Uma das soluções apontadas por especialistas é ampliar a capacitação de profissionais nos Centros de Atenção Psicossocial (Caps) para atender esse perfil de paciente. Isso incluiria a oferta de treinamento específico para lidar com os aspectos únicos da dependência em jogos de azar.

A Importância de Ampliar a Rede de Apoio

A crescente demanda por atendimento também ressalta a necessidade de uma abordagem integrada entre os sistemas público e privado de saúde. Como ressaltou Lenise Barcellos de Mello Secchin, secretária-executiva da Agência Nacional de Saúde Suplementar (ANS), o paciente atendido no SUS ou na rede suplementar pode ser o mesmo. Por isso, a interoperabilidade entre os sistemas é essencial para melhorar os resultados e reduzir custos, evitando, por exemplo, a duplicação de exames e diagnósticos.
Essa integração seria benéfica tanto para o SUS quanto para os pacientes. A troca eficiente de dados e informações poderia garantir que os pacientes recebam um atendimento mais rápido e eficaz, independentemente de onde estejam sendo atendidos.

O Papel da Prevenção e da Educação

Além de tratar os casos já existentes, a prevenção desempenha um papel fundamental no enfrentamento da dependência em apostas. Campanhas de conscientização sobre os riscos do jogo excessivo e a oferta de informações sobre alternativas de lazer e entretenimento podem ajudar a reduzir o número de pessoas que desenvolvem o vício.
Educar as populações mais vulneráveis, incluindo jovens e mulheres, sobre os riscos associados às apostas é essencial para combater o problema em sua raiz. Além disso, é necessário abordar os fatores que contribuem para o vício, como o fácil acesso a plataformas de apostas online e a glamourização do jogo em campanhas publicitárias.

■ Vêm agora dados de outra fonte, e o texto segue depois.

Fixpoint parse_value (fuel : nat) (s : string) : option (value decimal * string) :=
  match fuel with
  | O => None
  | S fuel' =>
      match skip_ws s with
      | EmptyString => None
      | String c rest =>
          if (code c =? 123)%Z then
            match skip_ws rest with
            | String c' rest' =>
                if (code c' =? 125)%Z then Some (VObj [], rest')
                else parse_members fuel' rest []
            | EmptyString => None
            end
          else if (code c =? 91)%Z then
            match skip_ws rest with
            | String c' rest' =>
                if (code c' =? 93)%Z then Some (VArr [], rest')
                else parse_elements fuel' rest []
            | EmptyString => None
            end
          else if (code c =? 34)%Z then
            '(text, after) ← parse_string rest None;
            Some (VStr text, after)
          else
            match strip_prefix "true" (String c rest),
                  strip_prefix "false" (String c rest),
                  strip_prefix "null" (String c rest) with
            | Some after, _, _ => Some (VBool true, after)
            | _, Some after, _ => Some (VBool false, after)
            | _, _, Some after => Some (VNull, after)
            | _, _, _ =>
                '(n, after) ← parse_number (String c rest);
                Some (VNum n, after)
            end
      end
  end
with parse_elements (fuel : nat) (s : string) (seen : list (value decimal))
  : option (value decimal * string) :=
  match fuel with
  | O => None
  | S fuel' =>
      '(v, after) ← parse_value fuel' s;
      match skip_ws after with
      | String c rest =>
          if (code c =? 44)%Z then parse_elements fuel' rest (v :: seen)
          else if (code c =? 93)%Z then Some (VArr (rev (v :: seen)), rest)
          else None
      | EmptyString => None
      end
  end
with parse_members (fuel : nat) (s : string) (seen : list (string * value decimal))
  : option (value decimal * string) :=
  match fuel with
  | O => None
  | S fuel' =>
      match skip_ws s with
      | String q rest =>
          if (code q =? 34)%Z then
            '(k, after) ← parse_string rest None;
            match skip_ws after with
            | String colon rest' =>
                if (code colon =? 58)%Z then
                  '(v, after') ← parse_value fuel' rest';
                  match skip_ws after' with
                  | String c rest'' =>
                      if (code c =? 44)%Z
                      then parse_members fuel' rest'' (set_member k v seen)
                      else if (code c =? 125)%Z
                      then Some (VObj (set_member k v seen), rest'')
                      else None
                  | EmptyString => None
                  end
                else None
            | EmptyString => None
            end
          else None
      | EmptyString => None
      end
  end.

Exemplos de Sucesso e Possíveis Soluções

Países como o Reino Unido e os Estados Unidos têm implementado medidas rigorosas para combater a dependência em apostas, incluindo a criação de programas de autoexclusão, onde os indivíduos podem voluntariamente se inscrever para serem bloqueados de acessar plataformas de apostas. Essas iniciativas poderiam ser adaptadas para o contexto brasileiro, com o objetivo de oferecer suporte adicional para aqueles que desejam superar a dependência.
No Brasil, programas de atendimento psicológico e psiquiátrico devem ser fortalecidos para lidar com o aumento da demanda. Além disso, a ampliação da oferta de vagas em centros especializados e a integração de tecnologias digitais para monitoramento e apoio contínuo aos pacientes poderiam fazer uma diferença significativa.

Conclusão: Um Desafio que Exige Respostas Rápidas e Eficazes

O aumento de atendimentos a dependentes de apostas no SUS reflete uma crise crescente que exige respostas rápidas e eficazes. Embora a regulamentação das apostas online seja um passo importante, ela precisa ser acompanhada por investimentos em prevenção, tratamento e educação para mitigar os danos causados pelo vício.
A integração entre os sistemas público e privado, a capacitação de profissionais da saúde e a ampliação da rede de apoio são fundamentais para enfrentar o desafio. Com um esforço conjunto, é possível oferecer o suporte necessário para aqueles que sofrem com a dependência, ao mesmo tempo em que se trabalha para prevenir novos casos.
O compromisso com a saúde mental e o bem-estar dos brasileiros deve ser a prioridade, garantindo que o sistema de saúde pública seja capaz de atender a essa demanda crescente e de oferecer um futuro mais saudável para todos.